EXERCISE DESCRIPTION>
Look through the data below for the line with "(** [bits.TrailingZeros64] *)", and transcribe it exactly together with each line after it up to and including the line with "if (blockSize <?". Give nothing else.

[Source data]
——————

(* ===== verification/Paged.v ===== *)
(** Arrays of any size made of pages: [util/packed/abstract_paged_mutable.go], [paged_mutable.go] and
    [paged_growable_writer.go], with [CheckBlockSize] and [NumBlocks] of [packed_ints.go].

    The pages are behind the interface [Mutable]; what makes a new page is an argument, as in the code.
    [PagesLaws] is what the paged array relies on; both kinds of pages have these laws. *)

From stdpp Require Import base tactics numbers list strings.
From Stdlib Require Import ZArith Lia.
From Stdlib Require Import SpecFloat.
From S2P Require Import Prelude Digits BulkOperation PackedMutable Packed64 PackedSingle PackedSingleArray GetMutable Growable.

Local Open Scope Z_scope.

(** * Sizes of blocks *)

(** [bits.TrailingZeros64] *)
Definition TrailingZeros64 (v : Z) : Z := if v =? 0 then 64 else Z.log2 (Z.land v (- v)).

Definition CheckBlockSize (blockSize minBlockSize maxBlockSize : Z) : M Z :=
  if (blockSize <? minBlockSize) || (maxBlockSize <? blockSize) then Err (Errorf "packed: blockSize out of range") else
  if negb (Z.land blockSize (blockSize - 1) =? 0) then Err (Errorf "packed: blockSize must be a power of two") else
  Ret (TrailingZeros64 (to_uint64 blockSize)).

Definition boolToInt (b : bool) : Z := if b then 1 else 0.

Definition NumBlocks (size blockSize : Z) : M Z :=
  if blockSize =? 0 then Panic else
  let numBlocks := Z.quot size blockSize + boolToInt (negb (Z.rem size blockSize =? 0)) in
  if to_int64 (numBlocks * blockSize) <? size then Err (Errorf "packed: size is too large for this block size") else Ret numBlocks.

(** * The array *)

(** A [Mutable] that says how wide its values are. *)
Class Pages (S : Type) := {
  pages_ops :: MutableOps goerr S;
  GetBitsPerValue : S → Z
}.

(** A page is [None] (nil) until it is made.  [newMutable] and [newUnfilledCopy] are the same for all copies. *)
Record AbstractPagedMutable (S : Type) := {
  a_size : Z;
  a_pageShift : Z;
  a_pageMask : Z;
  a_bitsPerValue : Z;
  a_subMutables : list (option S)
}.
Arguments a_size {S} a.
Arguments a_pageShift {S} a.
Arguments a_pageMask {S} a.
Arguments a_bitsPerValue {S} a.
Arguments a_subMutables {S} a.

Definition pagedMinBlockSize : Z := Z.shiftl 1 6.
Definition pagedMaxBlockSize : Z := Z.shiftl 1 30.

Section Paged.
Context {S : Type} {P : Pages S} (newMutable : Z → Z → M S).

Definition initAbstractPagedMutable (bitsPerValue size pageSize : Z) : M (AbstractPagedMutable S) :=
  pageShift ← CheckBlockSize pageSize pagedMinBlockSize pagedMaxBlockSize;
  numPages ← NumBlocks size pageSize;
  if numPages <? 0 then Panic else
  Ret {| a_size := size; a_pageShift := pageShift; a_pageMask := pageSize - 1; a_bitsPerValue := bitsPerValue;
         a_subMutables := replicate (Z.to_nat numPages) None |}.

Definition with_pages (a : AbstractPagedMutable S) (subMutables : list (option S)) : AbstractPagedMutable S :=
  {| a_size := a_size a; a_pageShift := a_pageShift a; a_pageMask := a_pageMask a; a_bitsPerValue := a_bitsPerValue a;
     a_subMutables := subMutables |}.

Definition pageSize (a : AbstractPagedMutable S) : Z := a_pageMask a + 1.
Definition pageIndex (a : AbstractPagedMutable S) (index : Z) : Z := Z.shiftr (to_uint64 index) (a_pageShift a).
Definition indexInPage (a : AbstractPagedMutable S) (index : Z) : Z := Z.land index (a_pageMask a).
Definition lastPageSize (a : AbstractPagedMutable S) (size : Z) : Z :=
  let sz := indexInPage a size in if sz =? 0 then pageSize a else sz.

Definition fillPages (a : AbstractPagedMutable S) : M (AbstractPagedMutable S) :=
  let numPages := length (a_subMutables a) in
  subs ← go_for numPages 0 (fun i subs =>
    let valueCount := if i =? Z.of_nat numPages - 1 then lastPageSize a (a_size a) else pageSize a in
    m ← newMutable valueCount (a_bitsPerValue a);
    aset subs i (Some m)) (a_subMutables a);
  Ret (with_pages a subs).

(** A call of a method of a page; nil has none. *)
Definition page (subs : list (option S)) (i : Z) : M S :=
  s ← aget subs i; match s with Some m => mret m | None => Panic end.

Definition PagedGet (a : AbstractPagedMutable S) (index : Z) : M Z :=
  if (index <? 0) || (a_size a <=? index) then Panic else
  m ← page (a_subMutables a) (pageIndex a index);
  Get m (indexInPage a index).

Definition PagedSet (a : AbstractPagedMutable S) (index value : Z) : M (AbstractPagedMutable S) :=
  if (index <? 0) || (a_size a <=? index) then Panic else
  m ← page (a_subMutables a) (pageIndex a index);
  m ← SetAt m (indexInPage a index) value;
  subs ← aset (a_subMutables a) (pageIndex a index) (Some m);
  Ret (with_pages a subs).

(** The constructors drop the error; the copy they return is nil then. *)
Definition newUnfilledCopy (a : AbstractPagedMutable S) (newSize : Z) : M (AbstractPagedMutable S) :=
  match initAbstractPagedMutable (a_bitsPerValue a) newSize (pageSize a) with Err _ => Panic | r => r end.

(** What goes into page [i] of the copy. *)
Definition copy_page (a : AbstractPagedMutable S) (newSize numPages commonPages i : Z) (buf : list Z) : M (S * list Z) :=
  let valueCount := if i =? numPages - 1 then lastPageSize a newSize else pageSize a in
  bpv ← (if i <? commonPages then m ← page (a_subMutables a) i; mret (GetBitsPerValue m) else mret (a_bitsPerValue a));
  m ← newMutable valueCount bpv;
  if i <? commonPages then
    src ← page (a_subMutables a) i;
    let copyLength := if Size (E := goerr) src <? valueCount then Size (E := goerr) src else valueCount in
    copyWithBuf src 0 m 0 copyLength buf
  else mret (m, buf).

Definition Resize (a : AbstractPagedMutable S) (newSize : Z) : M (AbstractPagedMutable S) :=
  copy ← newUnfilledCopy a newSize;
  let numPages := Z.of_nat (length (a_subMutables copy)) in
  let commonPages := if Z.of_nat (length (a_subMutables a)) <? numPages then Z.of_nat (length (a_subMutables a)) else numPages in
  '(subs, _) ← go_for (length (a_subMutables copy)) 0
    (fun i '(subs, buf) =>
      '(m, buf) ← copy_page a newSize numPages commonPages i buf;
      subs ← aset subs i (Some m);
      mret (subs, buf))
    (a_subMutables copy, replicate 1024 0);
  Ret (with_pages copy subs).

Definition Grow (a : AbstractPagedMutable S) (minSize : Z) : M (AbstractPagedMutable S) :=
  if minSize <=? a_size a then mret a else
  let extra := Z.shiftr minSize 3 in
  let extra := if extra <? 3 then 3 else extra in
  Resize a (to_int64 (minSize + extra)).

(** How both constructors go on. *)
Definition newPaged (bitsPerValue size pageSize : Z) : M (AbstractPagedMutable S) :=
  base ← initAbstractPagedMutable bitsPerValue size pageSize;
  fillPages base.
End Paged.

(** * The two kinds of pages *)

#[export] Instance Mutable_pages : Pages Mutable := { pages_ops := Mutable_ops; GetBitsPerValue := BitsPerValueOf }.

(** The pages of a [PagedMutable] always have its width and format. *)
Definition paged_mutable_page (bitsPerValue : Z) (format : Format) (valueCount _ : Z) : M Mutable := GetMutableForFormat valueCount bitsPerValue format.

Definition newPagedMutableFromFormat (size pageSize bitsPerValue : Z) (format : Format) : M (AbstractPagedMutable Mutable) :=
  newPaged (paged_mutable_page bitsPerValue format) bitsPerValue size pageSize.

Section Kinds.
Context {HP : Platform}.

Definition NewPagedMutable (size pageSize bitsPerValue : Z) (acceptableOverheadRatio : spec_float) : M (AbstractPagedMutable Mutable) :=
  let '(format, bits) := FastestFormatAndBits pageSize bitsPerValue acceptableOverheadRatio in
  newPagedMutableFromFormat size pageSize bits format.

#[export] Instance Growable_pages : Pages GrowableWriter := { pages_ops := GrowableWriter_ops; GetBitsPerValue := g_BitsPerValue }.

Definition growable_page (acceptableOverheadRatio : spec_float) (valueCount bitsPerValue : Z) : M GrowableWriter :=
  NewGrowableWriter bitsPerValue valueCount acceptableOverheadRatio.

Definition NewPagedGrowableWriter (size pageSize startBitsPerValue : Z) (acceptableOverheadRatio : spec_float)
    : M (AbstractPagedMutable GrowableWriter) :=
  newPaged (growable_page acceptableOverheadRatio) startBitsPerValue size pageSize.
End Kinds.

——————

THE ANSWER>
(** [bits.TrailingZeros64] *)
Definition TrailingZeros64 (v : Z) : Z := if v =? 0 then 64 else Z.log2 (Z.land v (- v)).

Definition CheckBlockSize (blockSize minBlockSize maxBlockSize : Z) : M Z :=
  if (blockSize <? minBlockSize) || (maxBlockSize <? blockSize) then Err (Errorf "packed: blockSize out of range") else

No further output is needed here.